Input for this task START

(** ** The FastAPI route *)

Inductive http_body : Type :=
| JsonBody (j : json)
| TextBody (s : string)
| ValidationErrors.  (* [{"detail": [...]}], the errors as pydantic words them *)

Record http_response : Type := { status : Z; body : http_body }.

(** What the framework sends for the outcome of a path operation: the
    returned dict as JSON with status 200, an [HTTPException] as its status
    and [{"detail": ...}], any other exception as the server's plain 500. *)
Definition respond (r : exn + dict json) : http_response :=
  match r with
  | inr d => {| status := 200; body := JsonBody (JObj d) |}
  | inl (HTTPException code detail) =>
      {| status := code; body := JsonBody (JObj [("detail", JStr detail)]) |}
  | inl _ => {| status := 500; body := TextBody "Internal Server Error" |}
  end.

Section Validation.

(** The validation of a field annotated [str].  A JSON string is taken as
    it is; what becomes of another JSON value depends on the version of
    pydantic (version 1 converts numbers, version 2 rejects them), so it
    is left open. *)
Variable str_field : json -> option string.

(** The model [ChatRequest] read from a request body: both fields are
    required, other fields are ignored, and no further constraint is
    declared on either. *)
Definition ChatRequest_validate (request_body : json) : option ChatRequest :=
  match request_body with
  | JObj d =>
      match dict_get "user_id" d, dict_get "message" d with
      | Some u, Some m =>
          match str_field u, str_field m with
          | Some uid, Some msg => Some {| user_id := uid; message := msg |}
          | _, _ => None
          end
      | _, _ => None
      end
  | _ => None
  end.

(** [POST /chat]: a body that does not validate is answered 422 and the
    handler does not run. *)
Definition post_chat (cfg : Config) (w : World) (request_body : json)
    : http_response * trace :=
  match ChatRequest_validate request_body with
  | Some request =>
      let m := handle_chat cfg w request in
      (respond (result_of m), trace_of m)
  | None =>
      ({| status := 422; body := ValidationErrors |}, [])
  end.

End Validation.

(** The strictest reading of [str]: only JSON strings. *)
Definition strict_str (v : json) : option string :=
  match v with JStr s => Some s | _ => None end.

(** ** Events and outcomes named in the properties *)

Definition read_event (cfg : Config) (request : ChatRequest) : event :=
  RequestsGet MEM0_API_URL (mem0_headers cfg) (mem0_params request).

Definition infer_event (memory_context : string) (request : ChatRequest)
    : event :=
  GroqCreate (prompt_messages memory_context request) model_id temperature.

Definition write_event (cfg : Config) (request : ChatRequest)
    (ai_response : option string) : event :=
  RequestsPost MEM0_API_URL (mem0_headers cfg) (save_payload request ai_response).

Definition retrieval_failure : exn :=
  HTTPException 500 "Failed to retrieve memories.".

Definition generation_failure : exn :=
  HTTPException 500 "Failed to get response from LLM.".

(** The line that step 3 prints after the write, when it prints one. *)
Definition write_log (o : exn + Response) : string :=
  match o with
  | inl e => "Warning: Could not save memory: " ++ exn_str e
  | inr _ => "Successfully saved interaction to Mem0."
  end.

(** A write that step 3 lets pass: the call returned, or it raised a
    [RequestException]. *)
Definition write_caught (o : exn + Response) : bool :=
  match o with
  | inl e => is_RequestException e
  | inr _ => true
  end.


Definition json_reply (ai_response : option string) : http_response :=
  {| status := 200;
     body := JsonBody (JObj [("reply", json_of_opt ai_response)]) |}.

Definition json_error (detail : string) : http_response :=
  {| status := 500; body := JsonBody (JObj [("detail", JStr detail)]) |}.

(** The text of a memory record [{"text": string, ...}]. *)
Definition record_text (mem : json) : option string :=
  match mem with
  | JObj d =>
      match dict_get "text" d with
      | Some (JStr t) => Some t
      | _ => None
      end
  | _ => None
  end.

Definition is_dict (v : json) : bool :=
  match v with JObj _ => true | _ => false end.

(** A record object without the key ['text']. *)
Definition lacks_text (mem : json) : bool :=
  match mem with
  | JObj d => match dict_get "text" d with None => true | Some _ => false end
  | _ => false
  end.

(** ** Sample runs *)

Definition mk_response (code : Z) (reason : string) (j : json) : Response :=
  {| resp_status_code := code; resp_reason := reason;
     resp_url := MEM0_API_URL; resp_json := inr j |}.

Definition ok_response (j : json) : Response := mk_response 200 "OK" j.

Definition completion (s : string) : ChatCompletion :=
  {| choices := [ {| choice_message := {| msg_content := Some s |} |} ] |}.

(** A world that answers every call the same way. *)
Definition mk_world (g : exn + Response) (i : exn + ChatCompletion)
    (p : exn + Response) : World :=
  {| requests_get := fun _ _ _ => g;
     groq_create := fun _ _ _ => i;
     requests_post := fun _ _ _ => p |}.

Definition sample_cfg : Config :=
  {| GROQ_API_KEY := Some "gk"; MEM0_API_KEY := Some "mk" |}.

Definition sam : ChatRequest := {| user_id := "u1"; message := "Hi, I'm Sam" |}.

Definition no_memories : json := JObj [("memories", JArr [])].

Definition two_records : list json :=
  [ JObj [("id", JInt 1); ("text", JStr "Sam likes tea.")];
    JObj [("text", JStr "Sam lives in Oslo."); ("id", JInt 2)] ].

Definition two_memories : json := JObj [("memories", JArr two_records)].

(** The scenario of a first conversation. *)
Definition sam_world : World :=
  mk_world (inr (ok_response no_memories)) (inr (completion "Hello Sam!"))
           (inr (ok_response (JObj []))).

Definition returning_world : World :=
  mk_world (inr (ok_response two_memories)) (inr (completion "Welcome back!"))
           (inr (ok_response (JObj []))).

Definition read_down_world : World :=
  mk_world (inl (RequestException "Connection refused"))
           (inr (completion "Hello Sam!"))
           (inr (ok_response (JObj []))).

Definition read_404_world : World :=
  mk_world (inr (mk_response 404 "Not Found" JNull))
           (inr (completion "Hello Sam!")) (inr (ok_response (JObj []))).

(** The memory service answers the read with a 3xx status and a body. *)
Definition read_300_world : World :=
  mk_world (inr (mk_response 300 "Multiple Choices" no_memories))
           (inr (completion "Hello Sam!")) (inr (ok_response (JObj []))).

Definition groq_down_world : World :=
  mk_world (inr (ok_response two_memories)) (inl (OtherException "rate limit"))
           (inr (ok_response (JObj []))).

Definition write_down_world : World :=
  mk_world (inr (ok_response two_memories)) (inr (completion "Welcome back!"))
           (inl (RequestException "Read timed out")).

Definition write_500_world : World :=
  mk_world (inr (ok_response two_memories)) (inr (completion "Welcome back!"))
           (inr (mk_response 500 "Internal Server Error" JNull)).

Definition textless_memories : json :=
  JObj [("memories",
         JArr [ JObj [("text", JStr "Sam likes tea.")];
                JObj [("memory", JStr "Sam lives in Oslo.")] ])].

Input for this task END

Exercise details
Your task is to copy every line of the entries that contains the string "TextBody".

Result for this exercise
| TextBody (s : string)
  | inl _ => {| status := 500; body := TextBody "Internal Server Error" |}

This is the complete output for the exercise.